The exact language used in the provision of Article 19, Section 15, with which we are concerned, when considered in the light of precise definition of that exact language elsewhere in the same document, in the light of an express provision in Article 19, Section 9 limiting the authority of the Legislature to create additional permanent offices, in the light of the broader language used in numerous places elsewhere in the same document when a broader interpretation was obviously intended, and in the light of the purpose involved, makes the intended meaning of the adopters perfectly plain. They did not intend the penalty or prohibitive provision to apply to members or officers of subsequently created offices, boards or commissions whether or not they might, for other constitutional purposes, be properly characterised as falling within one of the three branches of government or within a combination thereof. This result is consistent with the restrictive interpretation called for and is consistent with the legislative, executive and general interpretation over the eighty-eight year period since the adoption of the Constitution of 1874. Furthermore, the interpretation results in the realization of the purpose involved.
There is nothing novel about this interpretation which, incidentally, the majority opinion describes as an adroit argument. In Farrell v. Oliver, 146 Ark. 599, 226 S. W. 529, this Court placed an identical interpretation upon the same words. There was involved Article 5, Section 30 of the Constitution which provides:
‘ ‘ The general appropriation bill shall embrace nothing but appropriations for the ordinary expense of the executive, legislative and judicial departments of the State. All other appropriations shall be made by separate bills, each embracing but one subject.” (Emphasis supplied).

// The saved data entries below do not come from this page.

(* ===== verification/FatDir.v ===== *)
(** * FAT32 directories (kernel/src/fat32.rs, directories and paths)

    Short names, the scans of a directory's cluster chain, and the operations
    on paths: look up, list, create, delete, rename and check.  The scans share
    one loop in the source's form: at most 128 clusters, no cluster twice, the
    sectors of each cluster in order, the entries of each sector in order. *)
From stdpp Require Import list.
From S2P Require Import Prelude Block VfsPath Fat.

Definition MAX_FS_CHECK_DEPTH : nat := 4.
Definition READ_ONLY_ATTRIBUTE : Z := 0x01.
Definition VOLUME_ID_ATTRIBUTE : Z := 0x08.
Definition DIRECTORY_ATTRIBUTE : Z := 0x10.
Definition LONG_NAME_ATTRIBUTE : Z := 0x0f.
Definition ARCHIVE_ATTRIBUTE : Z := 0x20.

Definition has_attribute (attrs bit : Z) : bool := negb (Z.land attrs bit =? 0).

(** ** Short names *)

Definition upper_case (b : byte) : bool := in_range 0x41 0x5a b.
Definition lower_case (b : byte) : bool := in_range 0x61 0x7a b.
Definition digit (b : byte) : bool := in_range 0x30 0x39 b.
Definition UNDERSCORE : byte := Corelib.Init.Byte.x5f.
Definition DASH : byte := Corelib.Init.Byte.x2d.
Definition SPACE : byte := Corelib.Init.Byte.x20.

Definition to_fat_char (b : byte) : option byte :=
  if lower_case b then Some (z_byte (byte_z b - 32))
  else if upper_case b || digit b || bool_decide (b = UNDERSCORE) || bool_decide (b = DASH) then Some b
  else None.

Definition is_dot (b : byte) : bool := bool_decide (b = DOT).

(** [name.find('.')] splits off the extension. *)
Definition split_extension (name : list byte) : list byte * list byte :=
  match position is_dot name with
  | Some pos => (take pos name, drop (S pos) name)
  | None => (name, [])
  end.

Definition encode_short_name (name : list byte) : option (list byte) :=
  if bool_decide (name = []) || Nat.ltb 12 (length name) then None else
  let '(base, ext) := split_extension name in
  if bool_decide (base = []) || Nat.ltb 8 (length base) || Nat.ltb 3 (length ext) then None else
  if any is_dot base || any is_dot ext then None else
  b ← mapM to_fat_char base;
  e ← mapM to_fat_char ext;
  Some (splice (splice (replicate 11 SPACE) 0 b) 8 e).

Definition dot_name : list byte := DOT :: replicate 10 SPACE.
Definition dotdot_name : list byte := DOT :: DOT :: replicate 9 SPACE.

Definition is_space (b : byte) : bool := bool_decide (b = SPACE).
Definition is_dot_directory_short_name (n : list byte) : bool :=
  (byte_at n 0 =? byte_z DOT) && forallb is_space (drop 1 n)
  || (byte_at n 0 =? byte_z DOT) && (byte_at n 1 =? byte_z DOT) && forallb is_space (drop 2 n).

(** ** Entries *)

Record DirectorySlot := mkSlot { slot_lba : Z; slot_offset : nat; slot_entry : DirectoryEntry; slot_raw : list byte }.
Record DirectoryExtension := mkExtension { ext_parent : Z; ext_cluster : Z }.
Record Reservation := mkReservation {
  res_lba : Z; res_offset : nat; existing : option DirectoryEntry; extension : option DirectoryExtension }.
Record CheckReport := mkReport {
  cr_files : Z; cr_directories : Z; cr_total : Z; cr_free : Z; cr_hint : option Z; cr_matches : bool }.

Definition entry_cluster (s : list byte) (off : nat) : Z :=
  Z.lor (Z.shiftl (read_u16 s (off + 20)) 16) (read_u16 s (off + 26)).
Definition entry_name (s : list byte) (off : nat) : list byte := slice s off 11.

Definition directory_entry_from_sector (s : list byte) (off : nat) : res FError DirectoryEntry :=
  let c := entry_cluster s off in
  let sz := read_u32 s (off + 28) in
  let attrs := byte_at s (off + 11) in
  if (c <? 2) && (negb (sz =? 0) || has_attribute attrs DIRECTORY_ATTRIBUTE) then Err CorruptDirectory
  else Ok (mkDirEntry (entry_name s off) c sz attrs).

(** An entry the scans pass over. *)
Definition long_or_label (attrs : Z) : bool :=
  (attrs =? LONG_NAME_ATTRIBUTE) || has_attribute attrs VOLUME_ID_ATTRIBUTE.
Definition deleted_mark : Z := 0xe5.

Inductive DirectoryScan := Found (e : DirectoryEntry) | Continue | ScanEnd.

Definition entry_offsets : list nat := (λ i, (i * DIRECTORY_ENTRY_SIZE)%nat) <$> seq 0 DIRECTORY_ENTRIES_PER_SECTOR.

Fixpoint scan_directory_offsets (offs : list nat) (s short : list byte) : res FError DirectoryScan :=
  match offs with
  | [] => Ok Continue
  | off :: offs =>
    let first := byte_at s off in
    if first =? 0 then Ok ScanEnd else
    let attrs := byte_at s (off + 11) in
    if (first =? deleted_mark) || long_or_label attrs then scan_directory_offsets offs s short else
    if negb (bool_decide (entry_name s off = short)) then scan_directory_offsets offs s short else
    let c := entry_cluster s off in
    if (c <? 2) && negb (read_u32 s (off + 28) =? 0) then Err CorruptDirectory
    else Ok (Found (mkDirEntry (entry_name s off) c (read_u32 s (off + 28)) attrs))
  end.
Definition scan_directory_sector (s short : list byte) : res FError DirectoryScan :=
  scan_directory_offsets entry_offsets s short.

(** ** The walk over a directory's clusters *)

Inductive walked (A R : Type) := More (a : A) | Done (r : R).
Arguments More {A R} a. Arguments Done {A R} r.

In that case there was involved an appropriation for the Boys’ Industrial School of the State of Arkansas and the Girls’ Industrial School of the State of Arkansas. The appropriations for the maintenance of the institutions were embraced in the general appropriation bill and this was attacked on the grounds that a separate appropriation was required by the Constitution. The Attorney General defended on the ground that the Constitution divided the powers of the state government into three distinct departments and that all of the institutions of the State, including the schools, must be classified as part of the executive branch of the government. The Court pointed out that while all governmental activities must necessarily fall into one of the three classes, it did not follow that the Legislature intended that appropriations for departments that might for other or general purposes be classified as executive be included in the general appropriations bill. The constitutional definitions of the three departments of government, set forth above, were referred to by the Court and, in holding that the provisions of Article 5, Section 30 referring to the “executive, legislative and judicial departments” meant those departments as defined in the Constitution, the Court said:
“It is, in other words, an appropriation for the departments of State government and must therefore be read in the light of the definition given by the Constitution as to what constitutes those departments. . . . The control of such institutions is administrative and falls within the executive powers of government, but the control and maintenance is not a part of the expenses of the executive department of State as defined by the Constitution.” (Emphasis supplied).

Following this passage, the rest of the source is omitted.